- [Work item] Please retype the records below exactly, from the first line down to and including the line with "[str] is [string];".

- [Stored data]
:::
(** * lec-sim: tournament model, bracket state machine and Monte Carlo engine

    A shallow embedding of the Python package [lec_sim] and the properties
    its specification states about it.

    Conventions of the embedding
    - Python [int] is [Z]; [float] probabilities are exact rationals [Q];
      [str] is [string]; a [UUID] is the natural number it encodes.
    - A Python [dict] whose iteration order is observable (standings, bracket
      matches and results) is an insertion-ordered association list
      ([odict]); a [dict] that is only looked up or summed over is a [gmap].
    - A method that mutates [self] takes the object and returns the updated
      one; a method that may raise returns a [res] next to the state the
      exception leaves behind.
    - [random.Random], [uuid4] and the iteration order of a [set] of teams are
      the interpreter's business: they are the fields of [PyRuntime]. *)

From Stdlib Require Import QArith.
From stdpp Require Import gmap strings list fin_maps sorting.

Local Open Scope string_scope.
Local Open Scope list_scope.
Local Open Scope Z_scope.

(* ================================================================== *)
(** * Python runtime *)
(* ================================================================== *)

Abbreviation UUID := N (only parsing).

Inductive exn : Type :=
  | ValueError (msg : string).

Inductive res (A : Type) : Type :=
  | Ok (a : A)
  | Raise (e : exn).
Arguments Ok {A} a.
Arguments Raise {A} e.

(** ** Insertion-ordered dictionaries *)

Section odict.
Context {K V : Type} `{EqDecision K}.

Definition odict : Type := list (K * V).

(** [d.get(k)] *)
Fixpoint od_get (k : K) (d : odict) : option V :=
  match d with
  | [] => None
  | (k', v) :: d' => if decide (k = k') then Some v else od_get k d'
  end.

(** [k in d] *)
Definition od_mem (k : K) (d : odict) : bool :=
  match od_get k d with Some _ => true | None => false end.

(** [d[k] = v]: an existing key keeps its place, a new one goes last. *)
Fixpoint od_set (k : K) (v : V) (d : odict) : odict :=
  match d with
  | [] => [(k, v)]
  | (k', v') :: d' =>
      if decide (k = k') then (k', v) :: d' else (k', v') :: od_set k v d'
  end.

(** In-place mutation of the object stored under [k]. *)
Fixpoint od_alter (f : V → V) (k : K) (d : odict) : odict :=
  match d with
  | [] => []
  | (k', v') :: d' =>
      if decide (k = k') then (k', f v') :: d' else (k', v') :: od_alter f k d'
  end.
(** X21: the state [main] is in after [n] turns of its loop, for every
    [n] below 2^31 (while the [int] frame counter has not overflowed): it
    has shown 500 + n frames and called [randomizeFramebuffer] n/5 times,
    the counter is n/5 modulo 256, exactly 3072 * (n/5) values were taken
    from [rand()], the heartbeat went out n/200 times, the gamma table is
    the one built at start, the framebuffer still has 1024 pixels and the
    display is disabled. *)
Theorem main_state_after (rnd : nat -> Z) (n : nat) :
  (forall k, 0 <= rnd k) ->
  Z.of_nat n < 2 ^ 31 ->
  exists w,
    main_run n (boot rnd) = Some (Z.of_nat n, w) /\
    count_calls is_display (journal w) = 500 + Z.of_nat n /\
    count_calls is_randomize (journal w) = Z.of_nat n / 5 /\
    count_calls is_heartbeat (journal w) = Z.of_nat n / 200 /\
    counter w = (Z.of_nat n / 5) mod 256 /\
    (forall k, entropy w k = rnd (3072 * (n / 5) + k)%nat) /\
    gammaTable w = gamma_built /\
    length (framebuffer w) = 1024%nat /\
    display_enabled (pins (hw w)) = false.
Proof.
  intros Hrnd _.
  pose proof (initial_world_running rnd Hrnd) as Hrun0.
  destruct (initial_world_eq rnd) as (Hinit & Hw0).
  assert (Hj0 : journal (initial_world rnd)
                = [CallTransmit "RGB-matrix started" 18]).
  { now rewrite Hw0. }
  assert (Hc0 : counter (initial_world rnd) = 0) by now rewrite Hw0.
  assert (He0 : entropy (initial_world rnd) = rnd) by now rewrite Hw0.
  destruct (main_test_frames_run _ Hrun0)
    as (w1 & Hr1 & Hrun1 & Hd1 & Hz1 & Hh1).
  destruct (main_test_frames_quiet (initial_world rnd))
    as (w1' & Hr1' & _ & Hc1 & He1 & _).
  { apply Hrun0. }
  rewrite Hr1 in Hr1'. apply run_inj in Hr1'. subst w1'.
  destruct (main_loop_run n 0 w1 (Z.le_refl 0) Hrun1)
    as (w2 & Hr2 & Hrun2 & Hd2 & Hz2 & Hh2).
  destruct (main_loop_track n 0 w1 (Z.le_refl 0) Hrun1)
    as (w2' & Hr2' & Hc2 & He2).
  rewrite Hr2 in Hr2'. apply run_inj in Hr2'. subst w2'.
  clear Hw0.
  exists w2. split.
  { unfold main_run.
    rewrite (bind_run _ _ _ _ _ Hinit), (bind_run _ _ _ _ _ Hr1).
    exact Hr2. }
  clear Hinit Hr1 Hr2.
  change (0 / 5) with 0 in Hz2, Hc2, He2. change (0 / 200) with 0 in Hh2.
  rewrite Z.add_0_l, Z.sub_0_r in Hz2, Hh2, Hc2, He2.
  assert (Hn : Z.to_nat (Z.of_nat n / 5) = (n / 5)%nat).
  { change 5 with (Z.of_nat 5). rewrite <- Nat2Z.inj_div. apply Nat2Z.id. }
  rewrite Hn in He2.
  destruct Hrun2 as ((Hlen & Hg & _) & Hdark & _).
  rewrite Hd2, Hz2, Hh2, Hd1, Hz1, Hh1, Hj0, Hc2, Hc1, Hc0.
  change (count_calls is_display [CallTransmit "RGB-matrix started" 18])
    with 0.
  change (count_calls is_randomize [CallTransmit "RGB-matrix started" 18])
    with 0.
  change (count_calls is_heartbeat [CallTransmit "RGB-matrix started" 18])
    with 0.
  rewrite !Z.add_0_l.
  split; [lia|]. split; [reflexivity|]. split; [reflexivity|].
  split; [reflexivity|].
  split; [intros k; now rewrite He2, He1, He0|].
  split; [exact Hg|]. split; [exact Hlen | exact Hdark].
Qed.

Lemma main_state_after_witness :
  exists w,
    main_run 1234 (boot (fun _ => 7)) = Some (Z.of_nat 1234, w) /\
    count_calls is_display (journal w) = 500 + Z.of_nat 1234 /\
    count_calls is_randomize (journal w) = Z.of_nat 1234 / 5 /\
    count_calls is_heartbeat (journal w) = Z.of_nat 1234 / 200 /\
    counter w = (Z.of_nat 1234 / 5) mod 256 /\
    (forall k, entropy w k = (fun _ => 7) (3072 * (1234 / 5) + k)%nat) /\
    gammaTable w = gamma_built /\
    length (framebuffer w) = 1024%nat /\
    display_enabled (pins (hw w)) = false.
Proof.
  apply (main_state_after (fun _ => 7) 1234); [intros k; lia | reflexivity].
Defined.


(** X22: the test pattern stays in the framebuffer through the 500 test
    frames and the first four turns of the loop: until the fifth turn
    [main] has not called [randomizeFramebuffer], has taken nothing from
    [rand()] and has left the counter at 0, whatever [rand()] would
    return. *)
Theorem test_pattern_stays (rnd : nat -> Z) (n : nat) :
  (n < 5)%nat ->
  exists w,
    main_run n (boot rnd) = Some (Z.of_nat n, w) /\
    framebuffer w
    = <[1023%nat := 0x00505000]>
        (<[992%nat := 0x00500000]>
           (<[31%nat := 0x00005000]>
              (<[0%nat := 0x00000050]> (replicate 1024 0)))) /\
    entropy w = rnd /\
    counter w = 0 /\
    count_calls is_display (journal w) = 500 + Z.of_nat n /\
    count_calls is_randomize (journal w) = 0.
Proof.
  intros Hn.
  destruct (initial_world_eq rnd) as (Hinit & Hw0).
  assert (Hlen : length (framebuffer (initial_world rnd)) = 1024%nat).
  { now rewrite Hw0. }
  destruct (main_test_frames_quiet _ Hlen)
    as (w1 & Hr1 & Hfb1 & Hc1 & He1 & Hd1 & Hz1).
  destruct (main_loop_quiet n 0 w1) as (w2 & Hr2 & Hfb2 & Hc2 & He2 & Hd2 & Hz2);
    [lia | lia | congruence |].
  exists w2. split.
  - unfold main_run.
    rewrite (bind_run _ _ _ _ _ Hinit), (bind_run _ _ _ _ _ Hr1).
    exact Hr2.
  - rewrite Hfb2, Hfb1, He2, He1, Hc2, Hc1, Hd2, Hd1, Hz2, Hz1, Hw0.
    world_simpl. cbn [count_calls is_display is_randomize].
    repeat split; lia.
Qed.

Lemma test_pattern_stays_witness :
  exists w,
    main_run 4 (boot (fun _ => -1)) = Some (Z.of_nat 4, w) /\
    framebuffer w
    = <[1023%nat := 0x00505000]>
        (<[992%nat := 0x00500000]>
           (<[31%nat := 0x00005000]>
              (<[0%nat := 0x00000050]> (replicate 1024 0)))) /\
    entropy w = (fun _ => -1) /\
    counter w = 0 /\
    count_calls is_display (journal w) = 500 + Z.of_nat 4 /\
    count_calls is_randomize (journal w) = 0.
Proof. apply (test_pattern_stays (fun _ => -1) 4). lia. Defined.

(** ** The gamma table *)

(** X23: the table [main] builds has 256 entries; each is the integer
    part of 255 * (i/256)^(8/5), never above its index; the table is
    non-decreasing; and exactly its first nine entries (indices 0 to 8)
    are zero. *)
Theorem gamma_table_shape (rnd : nat -> Z) (i j : Z) :
  0 <= i -> i <= j -> j < 256 ->
  exists w,
    main_init (boot rnd) = Some (tt, w) /\
    length (gammaTable w) = 256%nat /\
    pixel (gammaTable w) i ^ 5 * 256 ^ 8 <= 255 ^ 5 * i ^ 8 /\
    255 ^ 5 * i ^ 8 < (pixel (gammaTable w) i + 1) ^ 5 * 256 ^ 8 /\
    0 <= pixel (gammaTable w) i <= i /\
    pixel (gammaTable w) i <= pixel (gammaTable w) j /\
    (pixel (gammaTable w) i = 0 <-> i <= 8).
Proof.
  intros Hi Hij Hj. exists (initial_world rnd).
  destruct (initial_world_eq rnd) as (Hrun & Hw).
  split; [exact Hrun|]. rewrite Hw. world_simpl. clear Hrun Hw.
  split; [apply gamma_built_length|].
  destruct (gamma_built_facts i) as (_ & Hb & _ & Hfit & Hup & _); [lia|].
  unfold gamma_fits in Hfit, Hup.
  apply Z.leb_le in Hfit. apply Z.leb_gt in Hup.
  split; [exact Hfit|]. split; [exact Hup|]. split; [exact Hb|].
  split; [apply gamma_built_monotone; lia|].
  assert (H8 : pixel gamma_built 8 = 0) by (vm_compute; reflexivity).
  assert (H9 : pixel gamma_built 9 = 1) by (vm_compute; reflexivity).
  split.
  - intros H0. destruct (Z.le_gt_cases i 8) as [|Hgt]; [assumption|].
    pose proof (gamma_built_monotone 9 i). lia.
  - intros H. pose proof (gamma_built_monotone i 8). lia.
Qed.

Lemma gamma_table_shape_witness :
  exists w,
    main_init (boot (fun _ => 0)) = Some (tt, w) /\
    length (gammaTable w) = 256%nat /\
    pixel (gammaTable w) 128 ^ 5 * 256 ^ 8 <= 255 ^ 5 * 128 ^ 8 /\
    255 ^ 5 * 128 ^ 8 < (pixel (gammaTable w) 128 + 1) ^ 5 * 256 ^ 8 /\
    0 <= pixel (gammaTable w) 128 <= 128 /\
    pixel (gammaTable w) 128 <= pixel (gammaTable w) 255 /\
    (pixel (gammaTable w) 128 = 0 <-> 128 <= 8).
Proof. apply (gamma_table_shape (fun _ => 0) 128 255); lia. Defined.
Lemma deal_step (gcs : string -> CountingSystem) (op : Op) (st : State) :
  dealOp op ->
  step gcs st op = st
  \/ (undo (step gcs st op) = st
      /\ length (history (step gcs st op)) = S (length (history st))).
Proof.
  destruct op as [card | card | value | |]; simpl; try contradiction; intros _.
  - unfold applyCard. destruct (js_le _ 0); [left; reflexivity|]. right.
    unfold undo. simpl. rewrite last_snoc, removelast_last, length_app. simpl.
    split; [apply state_eta | lia].
  - unfold applyQuickCount. destruct (js_le _ 0); [left; reflexivity|].
    destruct (cardToRemove value (cardsRemaining st)); [|left; reflexivity]. right.
    unfold undo. simpl. rewrite last_snoc, removelast_last, length_app. simpl.
    split; [apply state_eta | lia].
Qed.

Lemma deal_run_length (gcs : string -> CountingSystem) (ops : list Op) (st : State) :
  Forall dealOp ops ->
  (length (history st) <= length (history (run gcs st ops)))%nat.
Proof.
  intros Hops. revert st. unfold run.
  induction Hops as [|op ops Hop _ IH]; simpl; intros st; [lia|].
  specialize (IH (step gcs st op)).
  destruct (deal_step gcs op st Hop) as [Heq | [_ Hlen]].
  - rewrite Heq in IH |- *. exact IH.
  - lia.
Qed.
:::
- [Written response]
(** * lec-sim: tournament model, bracket state machine and Monte Carlo engine

    A shallow embedding of the Python package [lec_sim] and the properties
    its specification states about it.

    Conventions of the embedding
    - Python [int] is [Z]; [float] probabilities are exact rationals [Q];
      [str] is [string]; a [UUID] is the natural number it encodes.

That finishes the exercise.